WHAT THE TASK ASKS
Bring together copies of the lines in the data below that contain the word "intros".

DATA RECORDS

(* ===== verification/Relocate.v ===== *)
(** * Relocating entries (main.c: relocate_entry)

    Moving every entry on the path of the search one step towards the free
    cell frees a cell of the first bucket and keeps what the table contains. *)

From S2P Require Import Prelude Bits Entry KeyObject State Hashing Atomics Table Contents Store Locks Cells Search.
From stdpp Require Import base list gmap.
From Stdlib Require Import ZArith Lia Bool.

#[local] Open Scope Z_scope.

(** ** The path from the free cell back to the first bucket *)

(** Queue positions from [occ] up to, and not including, the first one. *)
Inductive chain (Q : list relocation_queue_entry) : nat -> list nat -> Prop :=
| chain_start : chain Q 0 []
| chain_link i q l : (0 < i)%nat -> Q !! i = Some q -> chain Q (q_parent_queue_pos q) l -> chain Q i (i :: l).

Lemma chain_unique Q i l : chain Q i l -> forall l', chain Q i l' -> l = l'.
Proof.
  induction 1 as [|i q l Hi Hq Hc IH]; intros l' Hl'; inversion Hl' as [|i' q' l2 Hi' Hq' Hc']; subst; try done; try lia.
  f_equal. apply IH. congruence.
Qed.

Definition bucket_of (Q : list relocation_queue_entry) (i : nat) : Z := from_option q_bucket (-1) (Q !! i).

(** How many of the queue positions [l] stand for bucket [b]. *)
Definition path_refs (Q : list relocation_queue_entry) (l : list nat) (b : Z) : Z :=
  foldr (fun i r => one_at (bucket_of Q i) b + r) 0 l.

Lemma one_at_cases b b' : b' = b /\ one_at b b' = 1 \/ b' <> b /\ one_at b b' = 0.
Proof. unfold one_at. destruct (Z.eqb_spec b' b); auto. Qed.

Lemma path_refs_nonneg Q l b : 0 <= path_refs Q l b.
Proof.
  induction l as [|i l IH]; cbn; [lia|]. fold (path_refs Q l b). destruct (one_at_cases (bucket_of Q i) b); lia.
Qed.

Section chains.
Variables (t : cuckoo_trie) (immovable : option pos) (start : Z) (Q : list relocation_queue_entry).
Hypothesis t_shape : shape_ok t.
Hypothesis Q_ok : queue_ok t immovable start Q.

Lemma chain_exists i : (i < length Q)%nat -> exists l, chain Q i l /\ Forall (fun j => 0 < j <= i)%nat l /\ NoDup l.
Proof.
  induction (lt_wf i) as [i _ IH]. intros Hi. destruct (decide (i = 0)%nat) as [->|H0].
  - exists []. split; [constructor|]. split; constructor.
  - destruct (lookup_lt_is_Some_2 Q i Hi) as [q Hq].
    destruct (qo_link _ _ _ _ Q_ok i q ltac:(lia) Hq) as [(Hp & _) _].
    destruct (IH _ Hp ltac:(lia)) as (l & Hl & Hf & Hnd). exists (i :: l). split; [|split].
    + econstructor; [lia|exact Hq|exact Hl].
    + constructor; [lia|]. eapply Forall_impl; [exact Hf|]. cbn. lia.
    + constructor; [|done]. intros Hin. rewrite Forall_forall in Hf. specialize (Hf i Hin). lia.
Qed.

Lemma chain_length i l : Forall (fun j => 0 < j <= i)%nat l -> NoDup l -> (length l <= i)%nat.
Proof.
  intros Hf Hnd. replace i with (length (seq 1 i)) by apply length_seq. apply submseteq_length, NoDup_submseteq; [done|].
  intros j Hj. rewrite Forall_forall in Hf. specialize (Hf j Hj). apply elem_of_seq. lia.
Qed.

Lemma bucket_of_inj i j : (i < length Q)%nat -> (j < length Q)%nat -> bucket_of Q i = bucket_of Q j -> i = j.
Proof.
  intros Hi Hj E. destruct (lookup_lt_is_Some_2 Q i Hi) as [q Hq], (lookup_lt_is_Some_2 Q j Hj) as [q' Hq'].
  unfold bucket_of in E. rewrite Hq, Hq' in E. cbn in E.
  apply (NoDup_lookup (q_bucket <$> Q) i j (q_bucket q)); [apply Q_ok| |]; rewrite list_lookup_fmap, ?Hq, ?Hq'; cbn; congruence.
Qed.

(** Every bucket of the path is counted. *)
Lemma path_refs_in l i : i ∈ l -> 1 <= path_refs Q l (bucket_of Q i).
Proof.
  induction l as [|j l IH]; intros Hi; [now apply elem_of_nil in Hi|]. cbn. fold (path_refs Q l (bucket_of Q i)).
  apply elem_of_cons in Hi as [->|Hi].
  - pose proof (path_refs_nonneg Q l (bucket_of Q j)). unfold one_at. rewrite Z.eqb_refl. lia.
  - specialize (IH Hi). destruct (one_at_cases (bucket_of Q j) (bucket_of Q i)); lia.
Qed.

SOLUTION
  induction 1 as [|i q l Hi Hq Hc IH]; intros l' Hl'; inversion Hl' as [|i' q' l2 Hi' Hq' Hc']; subst; try done; try lia.
  induction (lt_wf i) as [i _ IH]. intros Hi. destruct (decide (i = 0)%nat) as [->|H0].
    + constructor; [|done]. intros Hin. rewrite Forall_forall in Hf. specialize (Hf i Hin). lia.
  intros Hf Hnd. replace i with (length (seq 1 i)) by apply length_seq. apply submseteq_length, NoDup_submseteq; [done|].
  intros j Hj. rewrite Forall_forall in Hf. specialize (Hf j Hj). apply elem_of_seq. lia.
  intros Hi Hj E. destruct (lookup_lt_is_Some_2 Q i Hi) as [q Hq], (lookup_lt_is_Some_2 Q j Hj) as [q' Hq'].
  induction l as [|j l IH]; intros Hi; [now apply elem_of_nil in Hi|]. cbn. fold (path_refs Q l (bucket_of Q i)).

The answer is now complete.